→ **Exercise materials**:
(* ===== verification/Codec.v ===== *)
(** * Structures in JSON: how [encoding/json] stores a value in a Go variable

    Field lookup by name, the conversions of the field types the program uses
    ([string], [int], [uint64], [bool], [*int], [[]string], [[]byte]), and
    base64 for byte slices.  A conversion takes the previous value, which a
    [null] leaves in place; [None] is an error of [Decode]. *)

From S2P Require Import Prelude.
From S2P Require Import GoBase.
From S2P Require Import Strconv.
From S2P Require Import Url.
From S2P Require Import Utf8.
From S2P Require Import Json.
From Stdlib Require Import Ascii.

(** ** [base64.StdEncoding] *)

Definition b64_char (n : Z) : ascii :=
  if n <? 26 then chr (65 + n)
  else if n <? 52 then chr (97 + (n - 26))
  else if n <? 62 then chr (48 + (n - 52))
  else if n =? 62 then "+"%char else "/"%char.

Definition b64_value (c : ascii) : option Z :=
  let n := code c in
  if (65 <=? n) && (n <=? 90) then Some (n - 65)
  else if (97 <=? n) && (n <=? 122) then Some (n - 97 + 26)
  else if (48 <=? n) && (n <=? 57) then Some (n - 48 + 52)
  else if n =? 43 then Some 62
  else if n =? 47 then Some 63
  else None.

(** Digit number [i] (from the right) of a 24-bit group. *)
Definition b64_digit (n i : Z) : ascii := b64_char ((n / 64 ^ i) mod 64).

Definition group (a b c : byte) : Z := byte_to_Z a * 65536 + byte_to_Z b * 256 + byte_to_Z c.

Fixpoint b64_encode (l : list byte) : string :=
  match l with
  | [] => ""
  | [a] => let n := group a x00 x00 in String (b64_digit n 3) (String (b64_digit n 2) "==")
  | [a; b] =>
      let n := group a b x00 in
      String (b64_digit n 3) (String (b64_digit n 2) (String (b64_digit n 1) "="))
  | a :: b :: c :: l' =>
      let n := group a b c in
      String (b64_digit n 3) (String (b64_digit n 2) (String (b64_digit n 1)
        (String (b64_digit n 0) (b64_encode l'))))
  end.

(** Line breaks are skipped. *)
Fixpoint drop_breaks (s : string) : string :=
  match s with
  | EmptyString => ""
  | String c s' => if (code c =? 10) || (code c =? 13) then drop_breaks s' else String c (drop_breaks s')
  end.

Fixpoint b64_groups (s : string) : option (list byte) :=
  match s with
  | EmptyString => Some []
  | String a (String b (String c (String d s'))) =>
      x ← b64_value a; y ← b64_value b;
      if Ascii.eqb c "=" then
        if Ascii.eqb d "=" && String.eqb s' "" then Some [byte_of_Z ((x * 64 + y) / 16)] else None
      else
        z ← b64_value c;
        let n := (x * 64 + y) * 64 + z in
        if Ascii.eqb d "=" then
          if String.eqb s' "" then Some [byte_of_Z (n / 1024); byte_of_Z (n / 4)] else None
        else
          w ← b64_value d; l ← b64_groups s';
          let n := n * 64 + w in
          Some (byte_of_Z (n / 65536) :: byte_of_Z (n / 256) :: byte_of_Z n :: l)
  | _ => None
  end.

Definition b64_decode (s : string) : option (list byte) := b64_groups (drop_breaks s).

Example b64_run :
  map b64_encode [bytes_of ""; bytes_of "f"; bytes_of "fo"; bytes_of "foo"; bytes_of "foob"]
    = [""; "Zg=="; "Zm8="; "Zm9v"; "Zm9vYg=="] /\
  map b64_decode ["Zh=="; "Zg="; "Zg==Zg=="; "Z!=="] = [Some (bytes_of "f"); None; None; None].
Proof. vm_compute. auto. Qed.

Lemma b64_value_char n : 0 <= n < 64 -> b64_value (b64_char n) = Some n /\ code (b64_char n) < 0x80 /\
  Ascii.eqb (b64_char n) "=" = false /\ (code (b64_char n) =? 10) || (code (b64_char n) =? 13) = false.
Proof.
  intros Hn.
  assert (forall z, z ∈ seqZ 0 64 -> b64_value (b64_char z) = Some z /\ code (b64_char z) < 0x80 /\
    Ascii.eqb (b64_char z) "=" = false /\ (code (b64_char z) =? 10) || (code (b64_char z) =? 13) = false)
    as H; [|apply H, elem_of_seqZ; lia].
  rewrite <-Forall_forall. by repeat constructor.
Qed.

Lemma b64_digit_facts n i :
  b64_value (b64_digit n i) = Some ((n / 64 ^ i) mod 64) /\ code (b64_digit n i) < 0x80 /\
  Ascii.eqb (b64_digit n i) "=" = false /\
  (code (b64_digit n i) =? 10) || (code (b64_digit n i) =? 13) = false.
Proof. apply b64_value_char, Z.mod_pos_bound. lia. Qed.

(** Induction three bytes at a time. *)
Lemma bytes3_ind (P : list byte -> Prop) :
  P [] -> (forall a, P [a]) -> (forall a b, P [a; b]) ->
  (forall a b c l, P l -> P (a :: b :: c :: l)) -> forall l, P l.
Proof.
  intros H0 H1 H2 H3. fix IH 1. intros [|a [|b [|c l]]]; [done|done|done|]. apply H3, IH.
Qed.

Lemma b64_encode_ascii l : is_ascii (b64_encode l) = true /\ drop_breaks (b64_encode l) = b64_encode l.
Proof.
  induction l as [|a|a b|a b c l [IH1 IH2]] using bytes3_ind; [done|..];
    cbn [b64_encode is_ascii drop_breaks];
    repeat match goal with |- context [b64_digit ?n ?i] =>
      let d := fresh "d" in let H := fresh in
      destruct (b64_digit_facts n i) as (_ & H & _ & ->); apply Z.ltb_lt in H; rewrite ?H; clear H;
      set (d := b64_digit n i) end; rewrite ?IH1, ?IH2; done.
Qed.

Lemma group_range a b c : 0 <= group a b c < 2 ^ 24.
Proof.
  unfold group. pose proof (byte_to_Z_range a). pose proof (byte_to_Z_range b).
  pose proof (byte_to_Z_range c). lia.
Qed.

Lemma byte_of_Z_eq z a : z mod 256 = byte_to_Z a -> byte_of_Z z = a.
Proof. intros H. apply byte_to_Z_inj. by rewrite byte_to_of_Z. Qed.

(** A byte slice is read back from its base64 text. *)
Lemma b64_roundtrip l : b64_decode (b64_encode l) = Some l.
Proof.
  unfold b64_decode. rewrite (proj2 (b64_encode_ascii l)).
  induction l as [|a|a b|a b c l IH] using bytes3_ind; [done|..]; cbn [b64_encode b64_groups].
  all: set (n := group _ _ _);
    destruct (b64_digit_facts n 3) as (-> & _); destruct (b64_digit_facts n 2) as (-> & _);
    try (destruct (b64_digit_facts n 1) as (-> & _ & -> & _));
    try (destruct (b64_digit_facts n 0) as (-> & _ & -> & _)); cbn [mbind option_bind];
    rewrite ?IH; cbn [mbind option_bind Ascii.eqb Bool.eqb andb String.eqb].
  all: assert (0 <= n < 2 ^ 24) as Hn by apply group_range; subst n; unfold group in *.
  all: change (byte_to_Z x00) with 0 in *.
  all: change (64 ^ 3) with 262144 in *; change (64 ^ 2) with 4096 in *; change (64 ^ 1) with 64 in *;
    change (64 ^ 0) with 1 in *.
  all: pose proof (byte_to_Z_range a); try pose proof (byte_to_Z_range b); try pose proof (byte_to_Z_range c).
  all: cbn.
  all: repeat f_equal; apply byte_of_Z_eq; Z.to_euclidean_division_equations; lia.
Qed.

(** ** Fields *)

(** The key of a member compared without regard to case: letters in upper
    case, the Kelvin sign as [K] and the long s as [S].  Other letters fold
    among themselves and never meet a name of the program, which are ASCII. *)
Definition upper (c : ascii) : ascii :=
  if (97 <=? code c) && (code c <=? 122) then chr (code c - 32) else c.

Fixpoint fold_name (s : string) : string :=
  match s with
  | EmptyString => ""
  | String a s1 =>
      let plain := String (upper a) (fold_name s1) in
      match s1 with
      | EmptyString => plain
      | String b s2 =>
          if (code a =? 0xC5) && (code b =? 0xBF) then String "S" (fold_name s2)
          else
            match s2 with
            | EmptyString => plain
            | String c s3 =>
                if (code a =? 0xE2) && (code b =? 0x84) && (code c =? 0xAA)
                then String "K" (fold_name s3) else plain
            end
      end
  end.

Section Struct.
Context {T : Type} (fields : list (string * (json -> T -> option T))).

Fixpoint find_field (matches : string -> bool) (fs : list (string * (json -> T -> option T)))
  : option (json -> T -> option T) :=
  match fs with
  | [] => None
  | (name, set) :: fs' => if matches name then Some set else find_field matches fs'
  end.

(** The field of a key: by its exact name, else by its folded name. *)
Definition field_of (key : string) : option (json -> T -> option T) :=
  match find_field (fun name => String.eqb name key) fields with
  | Some set => Some set
  | None => find_field (fun name => String.eqb (fold_name name) (fold_name key)) fields
  end.

(** The members in the order of the text; unknown keys are ignored. *)
Fixpoint decode_members (l : list (string * json)) (x : T) : option T :=
  match l with
  | [] => Some x
  | (k, v) :: l' =>
      match field_of k with
      | Some set => x' ← set v x; decode_members l' x'
      | None => decode_members l' x
      end
  end.

Definition decode_struct (v : json) (x : T) : option T :=
  match v with
  | JNull => Some x
  | JObj l => decode_members l x
  | _ => None
  end.

(** [json.NewDecoder(body).Decode(&x)]. *)
Definition Decode (body : string) (x : T) : option T := v ← read_json body; decode_struct v x.
End Struct.

(** ** Conversions *)

Definition to_string (v : json) (old : string) : option string :=
  match v with JStr s => Some s | JNull => Some old | _ => None end.

Definition to_bool (v : json) (old : bool) : option bool :=
  match v with JBool b => Some b | JNull => Some old | _ => None end.

(** [strconv.ParseUint(s, 10, bits)]. *)
Definition ParseUint (bits : Z) (s : string) : option Z :=
  if decide (s = "") then None
  else n ← parse_digits 0 s; if n <? 2 ^ bits then Some n else None.

(** [int] and [int64]. *)
Definition to_int (v : json) (old : Z) : option Z :=
  match v with JNum lit => Atoi lit | JNull => Some old | _ => None end.

Definition to_uint (bits : Z) (v : json) (old : Z) : option Z :=
  match v with JNum lit => ParseUint bits lit | JNull => Some old | _ => None end.

(** [*int]: [null] is the nil pointer. *)
Definition to_int_ptr (v : json) (old : option Z) : option (option Z) :=
  match v with JNum lit => Some <$> Atoi lit | JNull => Some None | _ => None end.

(** A slice: the elements take the places of the previous ones. *)
Fixpoint to_elems {A} (elem : json -> A -> option A) (zero : A) (l : list json) (old : list A)
  : option (list A) :=
  match l with
  | [] => Some []
  | v :: l' =>
      x ← elem v (hd zero old); xs ← to_elems elem zero l' (tl old); Some (x :: xs)
  end.

Definition to_strings (v : json) (old : list string) : option (list string) :=
  match v with
  | JArr l => to_elems to_string "" l old
  | JNull => Some []
  | _ => None
  end.

(** [[]byte]: base64, or an array of numbers. *)
Definition to_bytes (v : json) (old : list byte) : option (list byte) :=
  match v with
  | JStr s => b64_decode s
  | JArr l => map byte_of_Z <$> to_elems (to_uint 8) 0 l (map byte_to_Z old)
  | JNull => Some []
  | _ => None
  end.

(** ** Facts *)

Lemma decode_members_cons {T} (fields : list (string * (json -> T -> option T))) k v l x set :
  field_of fields k = Some set ->
  decode_members fields ((k, v) :: l) x = (x' ← set v x; decode_members fields l x').
Proof. intros H. cbn [decode_members]. by rewrite H. Qed.

Lemma ParseUint_Itoa n : is_u64 n -> ParseUint 64 (Itoa n) = Some n.
Proof.
  intros [H1 H2]. unfold ParseUint, Itoa. destruct (Z.ltb_spec n 0); [lia|].
  destruct (digits_head (S (Z.to_nat (Z.log2 n))) n "" ltac:(lia)) as (d & s & _ & E).
  rewrite decide_False by (by rewrite E). rewrite parse_Itoa_digits by done. cbn [mbind option_bind].
  by destruct (Z.ltb_spec n (2 ^ 64)); [|lia].
Qed.

Lemma to_strings_map l : to_strings (norm (JArr (map JStr l))) [] = Some (map sanitize l).
Proof. cbn. induction l as [|s l IH]; [done|]. cbn in *. by rewrite IH. Qed.

(** Decoding the text of a value, followed by anything that does not continue
    a number, is decoding the value. *)
Lemma Decode_print {T} (fields : list (string * (json -> T -> option T))) v rest x :
  numbers_ok v = true -> nesting v <= maxNestingDepth -> ends_number rest = true ->
  Decode fields (print v +:+ rest) x = decode_struct fields (norm v) x.
Proof. intros Hn Hd Hr. unfold Decode. by rewrite read_json_print. Qed.

Lemma Decode_print_all {T} (fields : list (string * (json -> T -> option T))) v x :
  numbers_ok v = true -> nesting v <= maxNestingDepth ->
  Decode fields (print v) x = decode_struct fields (norm v) x.
Proof. intros. rewrite <-(string_app_nil_r (print v)). by apply Decode_print. Qed.

(** ** What decoding preserves *)

Lemma ParseUint_range bits s n : ParseUint bits s = Some n -> 0 <= n < 2 ^ bits.
Proof.
  unfold ParseUint. case_decide; [done|]. destruct (parse_digits 0 s) as [m|] eqn:E; [|done].
  cbn. destruct (Z.ltb_spec m (2 ^ bits)); [|done]. intros [= <-].
  by apply parse_digits_nonneg in E.
Qed.

Lemma to_uint_u64 v old n : is_u64 old -> to_uint 64 v old = Some n -> is_u64 n.
Proof. destruct v; try done; cbn; [by intros ? [= <-]|]. intros _. apply ParseUint_range. Qed.

Lemma to_int_i64 v old n : is_i64 old -> to_int v old = Some n -> is_i64 n.
Proof. destruct v; try done; cbn; [by intros ? [= <-]|]. intros _. apply Atoi_i64. Qed.

(** What every field setter preserves holds of a decoded structure. *)
Lemma Decode_inv {T} (P : T -> Prop) (fields : list (string * (json -> T -> option T))) body x y :
  Forall (fun f => forall v x x', P x -> f.2 v x = Some x' -> P x') fields ->
  P x -> Decode fields body x = Some y -> P y.
Proof.
  intros Hf Hx. unfold Decode. destruct (read_json body) as [v|]; [|done]. cbn.
  destruct v as [| | | | |l]; try done; cbn; [by intros [= <-]|].
  assert (forall key set, field_of fields key = Some set ->
    forall v x x', P x -> set v x = Some x' -> P x') as Hset.
  { assert (forall matches fs set, Forall (fun f => forall v x x', P x -> f.2 v x = Some x' -> P x') fs ->
      find_field matches fs = Some set -> forall v x x', P x -> set v x = Some x' -> P x') as Hfind.
    { intros matches fs set Hfs. induction Hfs as [|[name f] fs Hn _ IH]; [done|]. cbn.
      destruct (matches name); [by intros [= <-] | done]. }
    intros key set. unfold field_of. destruct (find_field _ fields) eqn:E.
    - intros [= <-]. by eapply Hfind.
    - by apply Hfind. }
  revert x Hx. induction l as [|[k v] l IH]; intros x Hx; cbn; [by intros [= <-]|].
  destruct (field_of fields k) as [set|] eqn:E; [|by apply IH].
  destruct (set v x) as [x'|] eqn:Es; [|done]. cbn. apply IH. by eapply Hset.
Qed.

→ **Problem**:
Return the entries exactly through the "[[]string], [[]byte]), and" line.

→ **Result for this task**:
(* ===== verification/Codec.v ===== *)
(** * Structures in JSON: how [encoding/json] stores a value in a Go variable

    Field lookup by name, the conversions of the field types the program uses
    ([string], [int], [uint64], [bool], [*int], [[]string], [[]byte]), and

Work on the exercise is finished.